Abstract

The differing contributions of axonal attenuation, ischaemia, demyelination and remyelination to the pathophysiology of carpal tunnel syndrome remain unresolved. Previous studies indicate that the hyperpolarization of motor axons produced by voluntary contractions may precipitate conduction block in chronic acquired demyelinating polyneuropathies. The present study investigated whether this axonal hyperpolarization can produce or accentuate conduction block in carpal tunnel syndrome, thereby implicating demyelination as a significant factor in its pathogenesis. Studies were performed in 12 patients with mild to moderate carpal tunnel syndrome and compared with 12 healthy control subjects. Using the technique of threshold tracking, the compound muscle action potential (CMAP) of abductor pollicis brevis (APB) was recorded in response to supramaximal stimuli to the median nerve at the wrist, alternating with measurements of axonal excitability.
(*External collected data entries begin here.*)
(** X1: [User.register] of a username that no user has inserts one row, with
    the hash of the password, and hands back the record of that row; after
    it [User.get] of the username hands back the same record, and
    [User.authenticate] of the username hands it back for exactly the
    passwords that bcrypt accepts against the hash stored, with the one
    unauthorized error for the others. *)
Theorem register_then_get_authenticate (r : User.registration) (st : store) :
  user_exists (User.username r) st = false ->
  let row := registered_row bcrypt_hash BCRYPT_WORK_FACTOR r in
  let st' := add_user row st in
  User.register bcrypt_hash BCRYPT_WORK_FACTOR r st
  = (Ok (User.user_obj row), st')
  /\ User.get (User.username r) st' = (Ok (User.user_obj row), st')
  /\ (forall password,
        User.authenticate bcrypt_compare (User.username r) password st'
        = if bcrypt_compare password
               (bcrypt_hash (User.password r) BCRYPT_WORK_FACTOR)
          then (Ok (User.user_obj row), st')
          else (Err (UnauthorizedError "Invalid username/password"), st')).
Proof.
  intros Hfresh row st'.
  pose proof (select_added_user row st Hfresh) as Hsel.
  change (u_username row) with (User.username r) in Hsel.
  split; [| split].
  - now rewrite register_eq, Hfresh.
  - rewrite get_eq. subst st'. now rewrite Hsel.
  - intros password. rewrite authenticate_eq. subst st'. now rewrite Hsel.
Qed.

(** X2: [User.register] of a username that a user has fails with the
    BadRequestError that names the username and writes nothing; so a second
    registration of a username just registered is refused, and the table
    holds one row of that username. *)
Theorem register_twice_rejected (r r' : User.registration) (st : store) :
  User.username r' = User.username r ->
  (user_exists (User.username r) st = true ->
   User.register bcrypt_hash BCRYPT_WORK_FACTOR r st
   = (Err (BadRequestError ("Duplicate username: " +:+ User.username r)), st))
  /\ (user_exists (User.username r) st = false ->
      let st' := snd (User.register bcrypt_hash BCRYPT_WORK_FACTOR r st) in
      User.register bcrypt_hash BCRYPT_WORK_FACTOR r' st'
      = (Err (BadRequestError ("Duplicate username: " +:+ User.username r)),
         st')
      /\ length (select_users_by_username (User.username r) st') = 1%nat).
Proof.
  intros Hsame. split.
  - intros H. now rewrite register_eq, H.
  - intros H. cbv zeta. rewrite (register_eq _ _ r st), H. cbn [snd].
    set (row := registered_row bcrypt_hash BCRYPT_WORK_FACTOR r).
    split.
    + rewrite register_eq, Hsame.
      change (User.username r) with (u_username row) at 1.
      now rewrite user_exists_added.
    + change (User.username r) with (u_username row).
      now rewrite select_added_user.
Qed.

End RegisterThen.

Lemma register_then_get_authenticate_witness :
  user_exists "u3" sample_store = false
  /\ User.get "u3" (add_user sample_registered sample_store)
     = (Ok (User.user_obj sample_registered),
        add_user sample_registered sample_store).
Proof.
  split; [reflexivity |].
  destruct (register_then_get_authenticate sample_compare sample_hash 12
              sample_registration sample_store) as (_ & H & _);
    [reflexivity | exact H].
Defined.

Lemma register_twice_rejected_witness :
  let st' :=
    snd (User.register sample_hash 12 sample_registration sample_store) in
  User.register sample_hash 12 sample_registration st'
  = (Err (BadRequestError "Duplicate username: u3"), st').
Proof.
  destruct (register_twice_rejected sample_hash 12 sample_registration
              sample_registration sample_store) as (_ & H); [reflexivity |].
  destruct H as (H & _); [reflexivity | exact H].
Defined.

(** ** [remove] *)

Lemma filter_all {A} (p : A -> bool) (l : list A) :
  List.existsb (fun x => negb (p x)) l = false -> List.filter p l = l.
Proof.
  induction l as [| x l IH]; [reflexivity |]. cbn.
  intros H. apply orb_false_elim in H as [Hx H].
  apply negb_false_iff in Hx. rewrite Hx. now rewrite IH.
Qed.

Lemma existsb_pointwise {A} (p q : A -> bool) (l : list A) :
  (forall x, p x = q x) -> List.existsb p l = List.existsb q l.
Proof.
  intros H. induction l as [| x l IH]; [reflexivity |]. cbn. now rewrite H, IH.
Qed.

Lemma existsb_ext_negb {A} (p : A -> bool) (l : list A) :
  List.existsb (fun x => negb (negb (p x))) l = List.existsb p l.
Proof. apply existsb_pointwise. intros x. apply negb_involutive. Qed.

Lemma user_remove_eq on_delete username st :
  User.remove on_delete username st =
    if user_exists username st
    then
      match on_delete with
      | Restrict =>
          if has_applications username st
          then (Err (DbError "delete violates foreign key constraint"), st)
          else (Ok tt, drop_user Restrict username st)
      | Cascade => (Ok tt, drop_user Cascade username st)
      end
    else (Err (NotFoundError ("No user: " +:+ username)), st).
Proof.
  unfold User.remove, bind, delete_user.
  pose proof (head_filter_is_some
                (fun u => String.eqb (u_username u) username) (users st)) as H.
  fold (user_exists username st) in H. fold (has_applications username st).
  destruct (user_exists username st) eqn:E.
  - destruct (List.filter _ (users st)) as [| u rows]; [discriminate H |].
    cbn [head is_some andb List.map].
    destruct on_delete; [reflexivity |].
    destruct (has_applications username st); reflexivity.
  - assert (Hkeep : List.filter
                      (fun u => negb (String.eqb (u_username u) username))
                      (users st) = users st).
    { apply filter_all. now rewrite existsb_ext_negb. }
    rewrite (filter_none _ _ E), Hkeep. cbn [head is_some andb List.map].
    destruct on_delete; cbn; now rewrite store_eta.
Qed.

Lemma job_remove_eq on_delete id st :
  Job.remove on_delete id st =
    if in_integer id
    then
      if job_exists id st
      then
        match on_delete with
        | Restrict =>
            if has_applicants id st
            then (Err (DbError "delete violates foreign key constraint"), st)
            else (Ok tt, drop_job Restrict id st)
        | Cascade => (Ok tt, drop_job Cascade id st)
        end
      else (Err (NotFoundError ("No job: " +:+ pretty id)), st)
    else (Err out_of_range, st).
Proof.
  unfold Job.remove, bind, delete_job.
  destruct (in_integer id); [| reflexivity]. cbn [negb].
  pose proof (head_filter_is_some (fun j => (j_id j =? id)%Z) (jobs st)) as H.
  fold (job_exists id st) in H. fold (has_applicants id st).
  destruct (job_exists id st) eqn:E.
  - destruct (List.filter _ (jobs st)) as [| j rows]; [discriminate H |].
    cbn [head is_some andb List.map].
    destruct on_delete; [reflexivity |].
    destruct (has_applicants id st); reflexivity.
  - assert (Hkeep : List.filter (fun j => negb (j_id j =? id)%Z) (jobs st)
                    = jobs st).
    { apply filter_all. now rewrite existsb_ext_negb. }
    rewrite (filter_none _ _ E), Hkeep. cbn [head is_some andb List.map].
    destruct on_delete; cbn; now rewrite store_eta.
Qed.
After a voluntary contraction of APB for 60 s, there was a lesser hyperpolarizing threshold increase in the patients (approximately 18%), than in controls (approximately 37%). The changes in strength-duration time constant and supernormality were appropriately smaller in the patients. The amplitude and area of the maximal CMAP was not significantly altered in either group. Activity-dependent conduction block was not precipitated in the carpal tunnel syndrome patients even though this degree of axonal hyperpolarization was sufficient to produce conduction block in chronic inflammatory demyelinating polyneuropathy. These studies support the view that demyelination may not be a critical factor in the slowing of impulse conduction in mild to moderate carpal tunnel syndrome.